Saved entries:
◇ ◇ ◇ ◇

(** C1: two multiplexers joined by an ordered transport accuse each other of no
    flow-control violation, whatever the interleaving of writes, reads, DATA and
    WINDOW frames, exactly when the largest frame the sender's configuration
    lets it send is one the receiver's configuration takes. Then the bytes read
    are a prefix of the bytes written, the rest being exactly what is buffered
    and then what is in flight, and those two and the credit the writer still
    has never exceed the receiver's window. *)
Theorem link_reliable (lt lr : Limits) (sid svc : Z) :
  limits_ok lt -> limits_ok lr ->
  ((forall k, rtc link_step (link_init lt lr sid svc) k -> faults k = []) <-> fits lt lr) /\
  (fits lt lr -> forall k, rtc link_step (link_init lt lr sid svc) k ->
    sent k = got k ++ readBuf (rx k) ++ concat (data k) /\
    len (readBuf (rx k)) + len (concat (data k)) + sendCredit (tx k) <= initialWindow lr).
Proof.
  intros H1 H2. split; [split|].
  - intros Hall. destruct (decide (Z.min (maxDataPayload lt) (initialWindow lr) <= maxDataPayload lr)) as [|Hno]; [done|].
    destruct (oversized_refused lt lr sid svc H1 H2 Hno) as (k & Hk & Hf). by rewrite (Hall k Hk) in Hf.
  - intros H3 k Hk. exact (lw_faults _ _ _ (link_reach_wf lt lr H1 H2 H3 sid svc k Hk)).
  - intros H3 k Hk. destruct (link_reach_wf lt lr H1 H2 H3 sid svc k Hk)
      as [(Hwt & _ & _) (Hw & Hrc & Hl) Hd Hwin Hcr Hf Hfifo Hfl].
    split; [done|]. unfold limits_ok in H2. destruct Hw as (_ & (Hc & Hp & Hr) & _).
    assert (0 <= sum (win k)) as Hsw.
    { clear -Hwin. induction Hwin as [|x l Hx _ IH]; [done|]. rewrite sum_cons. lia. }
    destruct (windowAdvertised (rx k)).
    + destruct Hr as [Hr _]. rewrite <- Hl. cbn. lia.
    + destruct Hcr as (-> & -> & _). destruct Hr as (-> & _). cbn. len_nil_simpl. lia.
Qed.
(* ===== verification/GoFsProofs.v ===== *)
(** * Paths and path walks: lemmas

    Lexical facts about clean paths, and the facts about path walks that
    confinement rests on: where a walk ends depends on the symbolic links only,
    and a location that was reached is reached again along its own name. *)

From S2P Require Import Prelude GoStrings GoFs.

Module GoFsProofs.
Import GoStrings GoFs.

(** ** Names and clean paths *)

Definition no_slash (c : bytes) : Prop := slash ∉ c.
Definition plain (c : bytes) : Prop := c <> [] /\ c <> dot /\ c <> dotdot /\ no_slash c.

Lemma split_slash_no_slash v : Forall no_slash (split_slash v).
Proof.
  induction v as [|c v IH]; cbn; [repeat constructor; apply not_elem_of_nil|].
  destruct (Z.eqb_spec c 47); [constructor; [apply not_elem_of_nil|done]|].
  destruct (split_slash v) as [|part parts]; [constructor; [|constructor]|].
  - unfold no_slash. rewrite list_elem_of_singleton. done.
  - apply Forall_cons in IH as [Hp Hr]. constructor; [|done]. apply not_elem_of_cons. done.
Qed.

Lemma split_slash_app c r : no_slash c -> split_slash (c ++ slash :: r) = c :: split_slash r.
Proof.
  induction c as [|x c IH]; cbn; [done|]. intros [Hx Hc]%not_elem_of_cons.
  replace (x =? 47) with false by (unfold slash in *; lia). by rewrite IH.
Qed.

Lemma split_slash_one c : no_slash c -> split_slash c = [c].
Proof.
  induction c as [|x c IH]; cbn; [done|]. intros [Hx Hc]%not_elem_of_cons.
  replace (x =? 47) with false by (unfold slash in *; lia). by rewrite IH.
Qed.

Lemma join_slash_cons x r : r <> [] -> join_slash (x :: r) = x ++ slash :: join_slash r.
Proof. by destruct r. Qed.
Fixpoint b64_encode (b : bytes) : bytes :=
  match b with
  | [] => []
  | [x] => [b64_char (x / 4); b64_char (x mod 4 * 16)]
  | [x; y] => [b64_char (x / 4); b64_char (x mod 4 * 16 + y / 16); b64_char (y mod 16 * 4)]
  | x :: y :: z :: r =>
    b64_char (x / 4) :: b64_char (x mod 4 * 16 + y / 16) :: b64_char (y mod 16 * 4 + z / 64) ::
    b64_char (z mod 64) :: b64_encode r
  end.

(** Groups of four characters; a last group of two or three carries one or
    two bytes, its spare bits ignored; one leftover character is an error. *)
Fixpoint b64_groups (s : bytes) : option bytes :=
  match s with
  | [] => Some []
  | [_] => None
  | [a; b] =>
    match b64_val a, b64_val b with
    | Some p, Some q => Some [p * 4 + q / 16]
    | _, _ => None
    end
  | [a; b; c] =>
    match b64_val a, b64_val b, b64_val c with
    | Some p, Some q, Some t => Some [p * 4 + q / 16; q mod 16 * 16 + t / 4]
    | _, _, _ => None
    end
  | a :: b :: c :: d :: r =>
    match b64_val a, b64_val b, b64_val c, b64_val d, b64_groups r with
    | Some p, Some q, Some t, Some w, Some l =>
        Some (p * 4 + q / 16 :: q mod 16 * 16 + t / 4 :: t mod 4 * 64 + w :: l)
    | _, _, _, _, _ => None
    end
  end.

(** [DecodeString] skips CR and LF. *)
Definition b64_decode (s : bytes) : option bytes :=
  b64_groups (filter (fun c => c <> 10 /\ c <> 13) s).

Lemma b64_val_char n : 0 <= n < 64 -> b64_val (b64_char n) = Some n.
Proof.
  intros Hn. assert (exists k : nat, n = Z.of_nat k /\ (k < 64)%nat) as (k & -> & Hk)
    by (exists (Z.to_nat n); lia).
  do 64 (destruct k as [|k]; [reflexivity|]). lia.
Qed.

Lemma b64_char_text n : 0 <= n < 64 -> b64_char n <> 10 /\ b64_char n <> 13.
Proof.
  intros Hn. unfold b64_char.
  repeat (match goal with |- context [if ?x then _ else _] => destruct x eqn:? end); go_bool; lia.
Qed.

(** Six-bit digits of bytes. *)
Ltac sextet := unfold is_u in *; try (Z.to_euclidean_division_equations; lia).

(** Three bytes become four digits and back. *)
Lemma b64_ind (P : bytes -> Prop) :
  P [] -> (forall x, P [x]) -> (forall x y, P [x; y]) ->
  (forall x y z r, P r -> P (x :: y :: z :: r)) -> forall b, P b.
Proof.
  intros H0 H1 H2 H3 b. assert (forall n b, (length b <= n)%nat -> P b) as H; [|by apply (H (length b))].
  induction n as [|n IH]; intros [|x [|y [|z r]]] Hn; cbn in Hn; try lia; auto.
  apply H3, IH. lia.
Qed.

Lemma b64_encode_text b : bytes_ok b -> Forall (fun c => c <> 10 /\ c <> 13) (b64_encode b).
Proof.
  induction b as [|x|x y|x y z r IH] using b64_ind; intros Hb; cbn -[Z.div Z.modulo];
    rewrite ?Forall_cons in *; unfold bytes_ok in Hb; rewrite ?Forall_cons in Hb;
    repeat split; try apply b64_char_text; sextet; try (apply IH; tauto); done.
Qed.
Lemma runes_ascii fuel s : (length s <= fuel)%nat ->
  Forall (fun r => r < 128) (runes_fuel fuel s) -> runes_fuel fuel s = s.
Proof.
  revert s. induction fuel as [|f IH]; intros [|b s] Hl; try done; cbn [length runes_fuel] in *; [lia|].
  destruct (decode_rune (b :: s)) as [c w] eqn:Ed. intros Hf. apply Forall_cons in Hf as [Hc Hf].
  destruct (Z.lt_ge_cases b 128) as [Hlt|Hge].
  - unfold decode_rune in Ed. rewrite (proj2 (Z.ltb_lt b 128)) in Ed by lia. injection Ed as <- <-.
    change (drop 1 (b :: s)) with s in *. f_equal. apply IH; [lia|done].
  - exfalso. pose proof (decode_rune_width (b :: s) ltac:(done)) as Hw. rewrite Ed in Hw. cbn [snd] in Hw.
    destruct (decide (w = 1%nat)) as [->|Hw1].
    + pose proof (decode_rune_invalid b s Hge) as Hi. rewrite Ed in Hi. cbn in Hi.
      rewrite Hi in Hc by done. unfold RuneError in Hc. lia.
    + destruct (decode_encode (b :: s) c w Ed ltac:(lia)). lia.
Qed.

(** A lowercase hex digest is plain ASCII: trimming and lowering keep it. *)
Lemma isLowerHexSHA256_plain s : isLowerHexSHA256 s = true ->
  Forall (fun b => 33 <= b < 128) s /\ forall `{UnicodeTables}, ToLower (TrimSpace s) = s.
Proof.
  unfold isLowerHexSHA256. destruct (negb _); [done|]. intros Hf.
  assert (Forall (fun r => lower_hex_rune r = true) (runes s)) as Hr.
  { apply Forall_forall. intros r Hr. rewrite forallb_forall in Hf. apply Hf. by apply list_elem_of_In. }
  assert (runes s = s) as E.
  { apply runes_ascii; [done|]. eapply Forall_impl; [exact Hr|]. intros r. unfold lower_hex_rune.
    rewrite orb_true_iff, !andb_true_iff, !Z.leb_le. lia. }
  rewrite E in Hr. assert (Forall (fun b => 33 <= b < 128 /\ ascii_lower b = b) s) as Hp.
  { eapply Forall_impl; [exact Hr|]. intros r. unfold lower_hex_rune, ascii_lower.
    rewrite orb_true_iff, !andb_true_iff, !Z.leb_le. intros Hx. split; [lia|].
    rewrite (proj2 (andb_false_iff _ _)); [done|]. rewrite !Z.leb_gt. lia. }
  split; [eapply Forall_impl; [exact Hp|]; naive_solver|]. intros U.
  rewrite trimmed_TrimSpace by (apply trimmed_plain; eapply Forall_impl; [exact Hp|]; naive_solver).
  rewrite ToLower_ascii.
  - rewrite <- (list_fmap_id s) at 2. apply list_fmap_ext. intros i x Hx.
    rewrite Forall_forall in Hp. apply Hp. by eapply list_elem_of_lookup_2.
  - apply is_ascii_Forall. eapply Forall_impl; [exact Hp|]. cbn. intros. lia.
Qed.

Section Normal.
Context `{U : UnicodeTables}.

◇ ◇ ◇ ◇

**EXERCISE BRIEF**
Begin with the first line of the records and reproduce each line as is, ending with the line that holds "confinement rests on: where".

**RESPONSE BOX**
(** C1: two multiplexers joined by an ordered transport accuse each other of no
    flow-control violation, whatever the interleaving of writes, reads, DATA and
    WINDOW frames, exactly when the largest frame the sender's configuration
    lets it send is one the receiver's configuration takes. Then the bytes read
    are a prefix of the bytes written, the rest being exactly what is buffered
    and then what is in flight, and those two and the credit the writer still
    has never exceed the receiver's window. *)
Theorem link_reliable (lt lr : Limits) (sid svc : Z) :
  limits_ok lt -> limits_ok lr ->
  ((forall k, rtc link_step (link_init lt lr sid svc) k -> faults k = []) <-> fits lt lr) /\
  (fits lt lr -> forall k, rtc link_step (link_init lt lr sid svc) k ->
    sent k = got k ++ readBuf (rx k) ++ concat (data k) /\
    len (readBuf (rx k)) + len (concat (data k)) + sendCredit (tx k) <= initialWindow lr).
Proof.
  intros H1 H2. split; [split|].
  - intros Hall. destruct (decide (Z.min (maxDataPayload lt) (initialWindow lr) <= maxDataPayload lr)) as [|Hno]; [done|].
    destruct (oversized_refused lt lr sid svc H1 H2 Hno) as (k & Hk & Hf). by rewrite (Hall k Hk) in Hf.
  - intros H3 k Hk. exact (lw_faults _ _ _ (link_reach_wf lt lr H1 H2 H3 sid svc k Hk)).
  - intros H3 k Hk. destruct (link_reach_wf lt lr H1 H2 H3 sid svc k Hk)
      as [(Hwt & _ & _) (Hw & Hrc & Hl) Hd Hwin Hcr Hf Hfifo Hfl].
    split; [done|]. unfold limits_ok in H2. destruct Hw as (_ & (Hc & Hp & Hr) & _).
    assert (0 <= sum (win k)) as Hsw.
    { clear -Hwin. induction Hwin as [|x l Hx _ IH]; [done|]. rewrite sum_cons. lia. }
    destruct (windowAdvertised (rx k)).
    + destruct Hr as [Hr _]. rewrite <- Hl. cbn. lia.
    + destruct Hcr as (-> & -> & _). destruct Hr as (-> & _). cbn. len_nil_simpl. lia.
Qed.
(* ===== verification/GoFsProofs.v ===== *)
(** * Paths and path walks: lemmas

    Lexical facts about clean paths, and the facts about path walks that
    confinement rests on: where a walk ends depends on the symbolic links only,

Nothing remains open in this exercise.